**YOUR OBJECTIVE**
Set down, please, without alteration, the lines of the entries below from the first through the one containing "The definitions are".

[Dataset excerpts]

· · · · · · ·

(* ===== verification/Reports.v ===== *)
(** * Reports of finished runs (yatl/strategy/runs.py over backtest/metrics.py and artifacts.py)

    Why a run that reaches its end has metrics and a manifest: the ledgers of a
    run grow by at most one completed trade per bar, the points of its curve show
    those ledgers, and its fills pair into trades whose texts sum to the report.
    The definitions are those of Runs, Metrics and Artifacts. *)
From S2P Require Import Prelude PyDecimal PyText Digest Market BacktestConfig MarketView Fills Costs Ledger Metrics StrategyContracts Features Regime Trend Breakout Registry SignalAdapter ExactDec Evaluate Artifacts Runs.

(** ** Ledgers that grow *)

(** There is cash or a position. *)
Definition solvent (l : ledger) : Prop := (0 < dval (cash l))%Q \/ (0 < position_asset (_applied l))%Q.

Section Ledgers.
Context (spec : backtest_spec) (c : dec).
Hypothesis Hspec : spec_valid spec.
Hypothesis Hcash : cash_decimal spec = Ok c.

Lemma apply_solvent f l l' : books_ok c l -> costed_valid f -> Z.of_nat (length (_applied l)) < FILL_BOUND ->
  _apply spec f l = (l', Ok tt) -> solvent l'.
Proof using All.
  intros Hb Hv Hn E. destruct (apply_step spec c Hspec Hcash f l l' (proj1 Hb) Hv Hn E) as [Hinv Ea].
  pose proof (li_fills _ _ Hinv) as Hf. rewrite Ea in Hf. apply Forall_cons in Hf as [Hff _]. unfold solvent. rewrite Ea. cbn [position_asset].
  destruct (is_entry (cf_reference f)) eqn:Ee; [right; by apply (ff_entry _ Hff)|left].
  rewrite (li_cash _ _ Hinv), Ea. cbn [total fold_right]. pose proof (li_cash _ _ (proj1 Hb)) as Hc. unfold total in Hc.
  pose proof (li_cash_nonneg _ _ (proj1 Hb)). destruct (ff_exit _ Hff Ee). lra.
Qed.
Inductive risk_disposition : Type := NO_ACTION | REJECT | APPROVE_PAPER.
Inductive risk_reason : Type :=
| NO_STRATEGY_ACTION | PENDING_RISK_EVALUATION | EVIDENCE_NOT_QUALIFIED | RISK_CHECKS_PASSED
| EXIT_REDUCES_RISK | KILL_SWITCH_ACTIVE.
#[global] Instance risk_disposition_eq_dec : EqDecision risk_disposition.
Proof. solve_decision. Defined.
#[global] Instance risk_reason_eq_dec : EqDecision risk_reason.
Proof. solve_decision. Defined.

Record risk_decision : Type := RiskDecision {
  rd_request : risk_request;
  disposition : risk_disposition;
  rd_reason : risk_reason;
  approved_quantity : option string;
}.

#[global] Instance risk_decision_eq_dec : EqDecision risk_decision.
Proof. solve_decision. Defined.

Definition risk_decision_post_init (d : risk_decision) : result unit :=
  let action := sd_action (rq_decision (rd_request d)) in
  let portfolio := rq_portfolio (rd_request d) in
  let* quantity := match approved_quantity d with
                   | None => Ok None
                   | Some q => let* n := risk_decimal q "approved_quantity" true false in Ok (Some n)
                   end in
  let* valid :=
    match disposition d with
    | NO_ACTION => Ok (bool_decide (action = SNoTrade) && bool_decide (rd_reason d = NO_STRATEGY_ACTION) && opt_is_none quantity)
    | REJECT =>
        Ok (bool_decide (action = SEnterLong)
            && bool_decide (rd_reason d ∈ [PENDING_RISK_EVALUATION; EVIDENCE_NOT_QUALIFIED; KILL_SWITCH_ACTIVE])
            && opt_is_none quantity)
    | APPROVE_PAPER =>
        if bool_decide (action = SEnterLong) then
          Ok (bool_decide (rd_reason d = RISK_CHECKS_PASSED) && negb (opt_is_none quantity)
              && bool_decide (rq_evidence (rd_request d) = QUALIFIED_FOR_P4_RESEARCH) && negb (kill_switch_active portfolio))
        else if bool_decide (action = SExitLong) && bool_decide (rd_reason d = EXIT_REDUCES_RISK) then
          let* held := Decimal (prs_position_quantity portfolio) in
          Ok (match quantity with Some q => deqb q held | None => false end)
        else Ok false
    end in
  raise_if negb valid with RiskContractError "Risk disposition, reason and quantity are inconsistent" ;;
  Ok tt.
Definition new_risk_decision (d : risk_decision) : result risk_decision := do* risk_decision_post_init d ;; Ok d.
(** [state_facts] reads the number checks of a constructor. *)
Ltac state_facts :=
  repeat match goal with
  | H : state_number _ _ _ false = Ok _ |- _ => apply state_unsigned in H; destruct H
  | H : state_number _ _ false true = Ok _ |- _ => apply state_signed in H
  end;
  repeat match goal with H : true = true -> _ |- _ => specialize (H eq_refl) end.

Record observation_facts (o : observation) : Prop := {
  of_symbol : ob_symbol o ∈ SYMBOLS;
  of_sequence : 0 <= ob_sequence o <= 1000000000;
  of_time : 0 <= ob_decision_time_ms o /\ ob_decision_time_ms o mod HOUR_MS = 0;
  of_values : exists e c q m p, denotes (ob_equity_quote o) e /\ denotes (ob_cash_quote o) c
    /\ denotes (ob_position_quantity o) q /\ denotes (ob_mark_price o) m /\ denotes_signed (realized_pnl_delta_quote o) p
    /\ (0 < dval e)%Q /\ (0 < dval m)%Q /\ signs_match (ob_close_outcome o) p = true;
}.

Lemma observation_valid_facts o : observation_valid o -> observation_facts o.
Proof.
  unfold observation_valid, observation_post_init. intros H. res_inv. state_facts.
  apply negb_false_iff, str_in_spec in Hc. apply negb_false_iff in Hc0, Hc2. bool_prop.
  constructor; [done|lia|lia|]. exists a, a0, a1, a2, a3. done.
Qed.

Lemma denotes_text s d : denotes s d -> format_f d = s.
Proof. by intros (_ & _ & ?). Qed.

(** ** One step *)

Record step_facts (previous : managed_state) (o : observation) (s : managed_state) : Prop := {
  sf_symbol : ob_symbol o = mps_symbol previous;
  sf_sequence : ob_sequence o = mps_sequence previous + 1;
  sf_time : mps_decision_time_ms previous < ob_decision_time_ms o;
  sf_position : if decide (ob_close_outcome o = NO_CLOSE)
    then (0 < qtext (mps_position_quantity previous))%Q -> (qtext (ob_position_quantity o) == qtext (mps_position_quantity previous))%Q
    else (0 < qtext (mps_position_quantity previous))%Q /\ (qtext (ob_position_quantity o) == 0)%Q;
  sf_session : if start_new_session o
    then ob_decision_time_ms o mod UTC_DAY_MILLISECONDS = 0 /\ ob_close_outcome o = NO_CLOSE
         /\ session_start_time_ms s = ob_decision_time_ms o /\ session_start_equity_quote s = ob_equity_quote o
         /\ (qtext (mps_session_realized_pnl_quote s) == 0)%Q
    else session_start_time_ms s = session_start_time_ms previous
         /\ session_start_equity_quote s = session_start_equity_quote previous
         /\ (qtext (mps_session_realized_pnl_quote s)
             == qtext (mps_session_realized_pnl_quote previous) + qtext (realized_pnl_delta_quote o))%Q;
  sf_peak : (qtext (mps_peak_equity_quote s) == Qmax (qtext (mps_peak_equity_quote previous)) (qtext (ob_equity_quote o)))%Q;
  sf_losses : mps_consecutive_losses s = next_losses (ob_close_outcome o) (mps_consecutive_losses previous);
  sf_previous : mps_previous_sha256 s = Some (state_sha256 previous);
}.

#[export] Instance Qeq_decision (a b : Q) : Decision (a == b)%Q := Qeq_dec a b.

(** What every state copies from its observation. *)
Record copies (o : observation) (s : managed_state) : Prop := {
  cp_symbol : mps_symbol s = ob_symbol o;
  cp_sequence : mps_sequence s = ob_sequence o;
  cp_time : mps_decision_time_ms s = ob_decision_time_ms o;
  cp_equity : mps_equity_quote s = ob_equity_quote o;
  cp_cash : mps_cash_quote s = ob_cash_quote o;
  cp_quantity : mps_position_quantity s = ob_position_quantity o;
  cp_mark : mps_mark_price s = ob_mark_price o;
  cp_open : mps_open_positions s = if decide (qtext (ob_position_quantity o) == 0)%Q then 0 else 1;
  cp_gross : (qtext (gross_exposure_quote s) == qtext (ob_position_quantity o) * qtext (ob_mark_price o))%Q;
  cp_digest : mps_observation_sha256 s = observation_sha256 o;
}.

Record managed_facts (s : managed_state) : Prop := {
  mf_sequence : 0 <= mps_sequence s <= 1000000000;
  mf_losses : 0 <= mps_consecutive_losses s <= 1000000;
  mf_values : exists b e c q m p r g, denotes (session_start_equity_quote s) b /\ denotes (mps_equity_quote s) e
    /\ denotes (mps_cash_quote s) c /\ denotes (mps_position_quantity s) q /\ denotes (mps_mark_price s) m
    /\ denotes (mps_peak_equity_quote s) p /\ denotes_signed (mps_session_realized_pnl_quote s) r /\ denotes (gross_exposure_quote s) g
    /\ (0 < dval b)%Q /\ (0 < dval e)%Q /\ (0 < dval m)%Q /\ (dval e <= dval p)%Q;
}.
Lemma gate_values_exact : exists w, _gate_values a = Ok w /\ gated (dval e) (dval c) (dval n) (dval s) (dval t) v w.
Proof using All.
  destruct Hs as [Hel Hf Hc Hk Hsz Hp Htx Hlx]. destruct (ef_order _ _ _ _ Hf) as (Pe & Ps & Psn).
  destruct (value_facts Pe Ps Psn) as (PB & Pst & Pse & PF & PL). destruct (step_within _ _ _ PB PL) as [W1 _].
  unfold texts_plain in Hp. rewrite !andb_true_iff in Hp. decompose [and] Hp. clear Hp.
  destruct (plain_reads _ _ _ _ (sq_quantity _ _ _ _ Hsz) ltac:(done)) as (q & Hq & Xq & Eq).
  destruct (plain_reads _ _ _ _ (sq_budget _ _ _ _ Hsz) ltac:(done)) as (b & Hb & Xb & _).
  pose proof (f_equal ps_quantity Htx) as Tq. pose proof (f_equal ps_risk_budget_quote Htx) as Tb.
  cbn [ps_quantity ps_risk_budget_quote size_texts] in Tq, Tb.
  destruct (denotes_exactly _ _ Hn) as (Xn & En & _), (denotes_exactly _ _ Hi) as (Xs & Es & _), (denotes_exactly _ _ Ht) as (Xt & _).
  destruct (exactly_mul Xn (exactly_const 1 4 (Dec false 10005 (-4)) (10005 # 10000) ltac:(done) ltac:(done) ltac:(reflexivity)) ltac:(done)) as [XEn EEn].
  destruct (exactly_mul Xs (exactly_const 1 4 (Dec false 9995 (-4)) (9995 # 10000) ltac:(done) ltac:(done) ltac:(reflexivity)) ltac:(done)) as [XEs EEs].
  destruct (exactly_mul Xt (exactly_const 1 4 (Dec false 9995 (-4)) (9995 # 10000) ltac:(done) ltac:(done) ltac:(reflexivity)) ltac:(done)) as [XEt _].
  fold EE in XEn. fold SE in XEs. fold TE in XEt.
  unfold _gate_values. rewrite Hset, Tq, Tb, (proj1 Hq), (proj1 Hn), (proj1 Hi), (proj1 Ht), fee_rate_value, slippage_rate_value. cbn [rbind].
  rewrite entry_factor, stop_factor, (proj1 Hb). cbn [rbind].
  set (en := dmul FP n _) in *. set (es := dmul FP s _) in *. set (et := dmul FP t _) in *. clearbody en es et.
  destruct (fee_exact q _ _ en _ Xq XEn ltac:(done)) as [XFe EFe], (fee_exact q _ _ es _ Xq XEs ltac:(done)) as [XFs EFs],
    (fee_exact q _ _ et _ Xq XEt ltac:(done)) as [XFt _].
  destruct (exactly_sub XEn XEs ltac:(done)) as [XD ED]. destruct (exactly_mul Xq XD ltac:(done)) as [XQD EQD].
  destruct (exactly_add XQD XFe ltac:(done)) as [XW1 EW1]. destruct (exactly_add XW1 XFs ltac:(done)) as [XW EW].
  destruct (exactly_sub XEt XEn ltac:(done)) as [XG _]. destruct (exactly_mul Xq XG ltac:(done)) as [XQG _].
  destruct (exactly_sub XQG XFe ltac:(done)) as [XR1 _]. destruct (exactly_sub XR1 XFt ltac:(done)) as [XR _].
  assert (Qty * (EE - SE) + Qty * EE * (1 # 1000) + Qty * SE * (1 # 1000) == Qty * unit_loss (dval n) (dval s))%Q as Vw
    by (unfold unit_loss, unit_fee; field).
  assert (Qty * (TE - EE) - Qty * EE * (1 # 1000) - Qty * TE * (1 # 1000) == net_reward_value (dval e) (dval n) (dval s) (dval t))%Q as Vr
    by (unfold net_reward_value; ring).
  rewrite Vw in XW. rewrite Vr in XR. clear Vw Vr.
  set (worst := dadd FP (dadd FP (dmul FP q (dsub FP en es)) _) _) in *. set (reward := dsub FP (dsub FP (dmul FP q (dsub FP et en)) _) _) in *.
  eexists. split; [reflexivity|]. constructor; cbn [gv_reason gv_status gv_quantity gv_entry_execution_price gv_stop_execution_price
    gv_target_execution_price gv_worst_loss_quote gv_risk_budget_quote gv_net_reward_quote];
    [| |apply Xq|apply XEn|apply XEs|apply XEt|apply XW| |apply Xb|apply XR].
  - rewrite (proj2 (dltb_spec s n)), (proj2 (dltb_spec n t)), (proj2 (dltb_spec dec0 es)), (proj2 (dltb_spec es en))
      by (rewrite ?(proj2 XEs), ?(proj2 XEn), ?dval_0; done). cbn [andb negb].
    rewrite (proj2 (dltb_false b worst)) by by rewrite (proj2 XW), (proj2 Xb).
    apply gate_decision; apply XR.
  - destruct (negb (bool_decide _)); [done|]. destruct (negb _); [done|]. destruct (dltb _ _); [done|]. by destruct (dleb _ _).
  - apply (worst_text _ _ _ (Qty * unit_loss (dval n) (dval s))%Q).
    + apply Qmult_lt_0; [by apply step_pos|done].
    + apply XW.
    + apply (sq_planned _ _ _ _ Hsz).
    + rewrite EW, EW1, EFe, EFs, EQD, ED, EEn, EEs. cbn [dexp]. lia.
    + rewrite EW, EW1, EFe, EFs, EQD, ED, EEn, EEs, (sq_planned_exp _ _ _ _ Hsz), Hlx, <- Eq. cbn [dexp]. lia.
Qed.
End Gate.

· · · · · · ·

**RESPONSE TO THE EXERCISE**
(* ===== verification/Reports.v ===== *)
(** * Reports of finished runs (yatl/strategy/runs.py over backtest/metrics.py and artifacts.py)

    Why a run that reaches its end has metrics and a manifest: the ledgers of a
    run grow by at most one completed trade per bar, the points of its curve show
    those ledgers, and its fills pair into trades whose texts sum to the report.
    The definitions are those of Runs, Metrics and Artifacts. *)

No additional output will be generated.